Sequelae of BOS include progressive dyspnea, impaired gas exchange, and bronchiectasis with recurrent infections.

Standard interventions include

  • Addition of low dose azithromycin (250 mg 3x/week)
  • Aggressive antireflux therapy including prokinetic medications when there is evidence of gastroparesis
    • domperidone 10 mg tid is used in this setting provided QTc is < 470 msec
    • Nissen fundoplication considered in patients withreflux that is refrractory to medical therapy
  • Consider change in immunosuppression regimen (change Csa to tacrolimus, or Azathioprine to Mycophenolic acid (Myfortic®)
  • Treat any infections
  • May evaluate for retransplant when patients have low lung function due to BOS. 
    • Typically patients must be under age 55 and without major comorbidities to be considered for retransplant.

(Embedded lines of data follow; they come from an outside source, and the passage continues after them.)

(** Accepting [b] after [a], with the same identifier and expiry, takes a clock that
    passes the end of the token's times between the two readings of [b]. *)
Lemma accepted_again a between b c0 c1 c3 h p h' p' j e :
  cache_ok c0 -> run_attempt a (Some c0) = (Ok (h, p), c1) ->
  run_attempt b (run_attempts between c1) = (Ok (h', p'), c3) ->
  vo_now (a_options a) = None -> vo_now (a_options b) = None ->
  skew_of (a_options b) = skew_of (a_options a) ->
  trimmed_text (optional "jti" p) = Ok j -> trimmed_text (optional "jti" p') = Ok j ->
  number_of (optional "exp" p) = Ok (Int (Fin e)) -> number_of (optional "exp" p') = Ok (Int (Fin e)) ->
  in_order (a_readings a) -> clock_from (at_store (a_readings a)) (between ++ [b]) ->
  (at_time (a_readings b) < refused_from e (skew_of (a_options a)) <= at_seen (a_readings b))%Z.
Proof.
  intros Hc0 Ha Hb Hna Hnb Hskew Hj Hj' He He' Hoa Hclock.
  destruct (verify_step _ _ _ _ _ _ Ha Hc0) as (c1' & -> & Hc1 & _).
  apply verify_accepts in Ha as (s & _ & _ & _ & _ & _ & Ha). rewrite Hna in Ha.
  apply clock_from_app in Hclock as (Hbetween & t' & _ & (Htb & Hob & _) & Hprunes).
  apply verify_accepts in Hb as (s' & _ & _ & _ & Htime & _ & Hb). rewrite Hnb, Hskew in Htime, Hb.
  pose proof (time_bound _ _ _ _ Htime He') as Ht. split; [exact Ht|]. apply Z.nlt_ge. intros Hs.
  unfold in_order in *. destruct (accepted_kept _ _ _ _ _ _ _ Ha Hj He) as (c1'' & [= <-] & Hk); [lia|].
  destruct (attempts_keep between c1' j (refused_from e (skew_of (a_options a))) _ Hc1 Hbetween)
    as (c2 & E2 & Hc2 & Hk2); [|done|].
  { eapply Forall_impl; [exact Hprunes|]. simpl. intros x Hx. cbn in Ht. lia. }
  rewrite E2 in Hb. destruct (replay_step _ _ _ _ _ _ _ Hb Hc2) as (c3' & -> & _ & Hno).
  by destruct (Hno j _ Hs Hk2) as [Hno' _]; destruct (Hno' Hj').
Qed.
Lemma created_cache_ok m c : createRelayReplayCache m = Ok c -> cache_ok c.
Proof. intros (n & _ & [= <-])%result_bind_Ok. apply map_wf_nil. Qed.

(** C23. A relay token is accepted once, whatever other tokens are verified before,
    in between and after: when a token with the identifier and the expiry of an
    accepted one is accepted as well, the token's times ended (its expiry, the
    clock skew and the rest of that second) between the two clock readings of
    this one verification, the first for the times and the second for the
    cache. *)
Theorem relay_token_accepted_once maxSize c before a between b c1 c3 h p h' p' j e :
  createRelayReplayCache maxSize = Ok c ->
  run_attempt a (run_attempts before (Some c)) = (Ok (h, p), c1) ->
  run_attempt b (run_attempts between c1) = (Ok (h', p'), c3) ->
  vo_now (a_options a) = None -> vo_now (a_options b) = None ->
  skew_of (a_options b) = skew_of (a_options a) ->
  trimmed_text (optional "jti" p) = Ok j -> trimmed_text (optional "jti" p') = Ok j ->
  number_of (optional "exp" p) = Ok (Int (Fin e)) -> number_of (optional "exp" p') = Ok (Int (Fin e)) ->
  in_order (a_readings a) -> clock_from (at_store (a_readings a)) (between ++ [b]) ->
  (at_time (a_readings b) < (e + skew_of (a_options a) + 1) * 1000 <= at_seen (a_readings b))%Z.
Proof.
  intros Hc. destruct (attempts_ok before c (created_cache_ok _ _ Hc)) as (c0 & -> & Hc0).
  by apply accepted_again.
Qed.
End Acceptance.

(** ** An instance: the clock passes the end of the times *)

Definition sample_payload : js :=
  Obj [("iat", Num (Fin 100)); ("exp", Num (Fin 130)); ("aud", Str "agent"); ("jti", Str "id")].

(** A host with one token, [h.p.s]. *)
Definition sample_host : TokenHost := {|
  base64_bytes s := take 1 s;
  parse_json s :=
    if jeqb s "h" then Some (Obj [("alg", Str "HS256")]) else if jeqb s "p" then Some sample_payload else None;
  hmac_sha256 _ _ := "s"%js
|}.

Definition sample_options : verify_options := VerifyOptions (Some (repeat 7%N 32)) "agent" None None.

Definition at_once (t : Z) : readings := Readings t t t t t.

Definition first_attempt : attempt := Attempt (Str "h.p.s") sample_options (at_once 101000).

Definition second_attempt (t : readings) : attempt := Attempt (Str "h.p.s") sample_options t.

Definition late_readings : readings := Readings 160999 161000 161000 161000 161000.

Notation after_first := (run_attempt (H := sample_host) first_attempt (Some (RelayCache 2048 []))).2.

(** The token is accepted again when the clock passes the end of its times during
    the verification; a millisecond before or after it is refused. *)
Theorem relay_token_replayed :
  (run_attempt (H := sample_host) (second_attempt late_readings) after_first).1 =
    Ok (Obj [("alg", Str "HS256")], sample_payload) /\
  (run_attempt (H := sample_host) (second_attempt (at_once 160999)) after_first).1 = Err JtiConsumed /\
  (run_attempt (H := sample_host) (second_attempt (at_once 161000)) after_first).1 = Err TokenExpired.
Proof. by vm_compute. Qed.

Theorem relay_token_accepted_once_witness : (160999 < 161000 <= 161000)%Z.
Proof.
  apply (relay_token_accepted_once (H := sample_host) Undefined (RelayCache 2048 []) [] first_attempt []
    (second_attempt late_readings) after_first
    (run_attempt (H := sample_host) (second_attempt late_readings) after_first).2
    (Obj [("alg", Str "HS256")]) sample_payload (Obj [("alg", Str "HS256")]) sample_payload "id" 130);
    try (by vm_compute); cbn; unfold in_order; cbn; lia.
Defined.
(* ===== verification/RelayAuthTheorems.v ===== *)
(** Relay tokens between the router and the relay: what a verified token says,
    and that the relay accepts what the router mints. *)

From stdpp Require Import prelude.
From Stdlib Require Import NArith.
From S2P Require Import Prelude.
From S2P Require Import JsString.
From S2P Require Import JsNumber.
From S2P Require Import JsMap.
From S2P Require Import JsValue.
From S2P Require Import JsUri.
From S2P Require Import JsBytes.
From S2P Require Import JsDouble.
From S2P Require Import AgentPort.
From S2P Require Import RequestHash.
From S2P Require Import RelayToken.
From S2P Require Import RelayTokenTheorems.
From S2P Require Import RelayAuth.

Local Open Scope js_scope.

(** ** Verified tokens *)

(** [v] reads as the text that [expected] does. *)
Definition same_text (v expected : js) : Prop :=
  exists t, nullish_text v = Ok t /\ nullish_text expected = Ok t.

Lemma hashed_Ok {A} (r : result hash_error A) a : hashed r = Ok a <-> r = Ok a.
Proof. unfold hashed. destruct r; [|by split]. split; congruence. Qed.

Lemma requireEqual_unfold actual expected label :
  expected = Undefined \/
  requireEqual actual expected label =
    a ← hashed (nullish_text actual); b ← hashed (nullish_text expected);
    if jeqb a b then Ok tt else Err (Mismatch label).
Proof. destruct expected; auto. Qed.

Lemma require_equal actual expected label :
  requireEqual actual expected label = Ok tt -> expected = Undefined \/ same_text actual expected.
Proof.
  destruct (requireEqual_unfold actual expected label) as [-> | ->]; [by left|right].
  apply result_bind_Ok in H as (a & Ha%hashed_Ok & H). apply result_bind_Ok in H as (b & Hb%hashed_Ok & H).
  destruct (jeqb a b) eqn:E; [|done]. apply jeqb_eq in E as ->. by exists b.
Qed.

Lemma require_same actual expected label : same_text actual expected -> requireEqual actual expected label = Ok tt.
Proof.
  intros (t & Ha & He). destruct (requireEqual_unfold actual expected label) as [-> | ->]; [done|].
  rewrite Ha, He. simpl. by rewrite jeqb_refl.
Qed.

Section Verified.
Context `{TokenHost} `{Sha256Url}.

(** What every verified token satisfies: it carries the signature of the secret, is
    of the wanted type, was issued by the router for the expected agent and
    holds the hash of the fields it names. *)
Definition issued (token : js) (o : verify_options) (typ : jstr) (payload : js) : Prop :=
  exists secret header, vo_secret o = Some secret /\ 32 <= length secret /\
    signed_payload token secret header payload /\
    prop "typ" payload = Str typ /\ prop "iss" payload = Str "ploinky-router" /\
    same_text (prop "sub" payload) (Str (vo_expectedAudience o)).

(** The fields of a payload a request is compared with. *)
Definition matches_fields (payload : js) (expected : jmap jstr js) : Prop :=
  forall field v, field ∈ REQUEST_FIELDS -> map_get field expected = Some v -> v <> Undefined ->
    same_text (prop field payload) v.

Lemma check_fields_match payload expected fields :
  check_fields payload expected fields = Ok tt ->
  forall field v, field ∈ fields -> map_get field expected = Some v -> v <> Undefined ->
    same_text (prop field payload) v.
Proof.
  induction fields as [|f fields IH]; cbn [check_fields]; intros E field v Hf Hv Hne; [by apply not_elem_of_nil in Hf|].
  apply result_bind_Ok in E as ([] & E1 & E2). apply elem_of_cons in Hf as [-> | Hf]; [|by apply (IH E2 field)].
  rewrite Hv in E1. by apply require_equal in E1 as [E1|E1].
Qed.

Lemma base_accepts token o r c payload c' :
  verifyBase token o r c = (Ok payload, c') -> payload <> Obj [] ->
  exists header, verifyRelayJws token o r c = (Ok (header, payload), c').
Proof.
  unfold verifyBase. destruct (verifyRelayJws token o r c) as [[[header p]|e] c1]; [|done].
  intros [= <- <-] Hne. exists header. unfold js_or in *. by destruct (js_truthy p).
Qed.

Lemma check_issued_Ok payload typ :
  check_issued payload typ = Ok tt ->
  prop "typ" payload = Str typ /\ prop "iss" payload = Str "ploinky-router".
Proof.
  unfold check_issued. destruct (is_str (prop "typ" payload) typ) eqn:E1; [|done].
  destruct (is_str (prop "iss" payload) "ploinky-router") eqn:E2; [|done].
  intros _. split; by apply is_str_eq.
Qed.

Prophylactic use of low-dose azithromycin and fundoplication to prevent BOS have been advocated, but are not standard therapy in our program

 

 

Restrictive Allograft Syndrome

BOS is one form of Chronic Lung Allograft Dysfunction (CLAD).  The Total Lung Capacity in BOS is typically preserved.

Another form of CLAD is "Restrictive Allograft Syndrome" or RAS, defined by FE1 < 80% of baseline AND Total Lung Capacity < 90% of baseline. 

The CT scan in RAS typically shows upper zone predominant fibrotic changes with pleural thickening in a pattern reminiscent of pleuroparenchymal fibroelastosis.

Some cases of RAS have been associated with the presence of donor specific antibodies (DSA).

RAS has been associated with more rapid progression and a worse prognosis than BOS.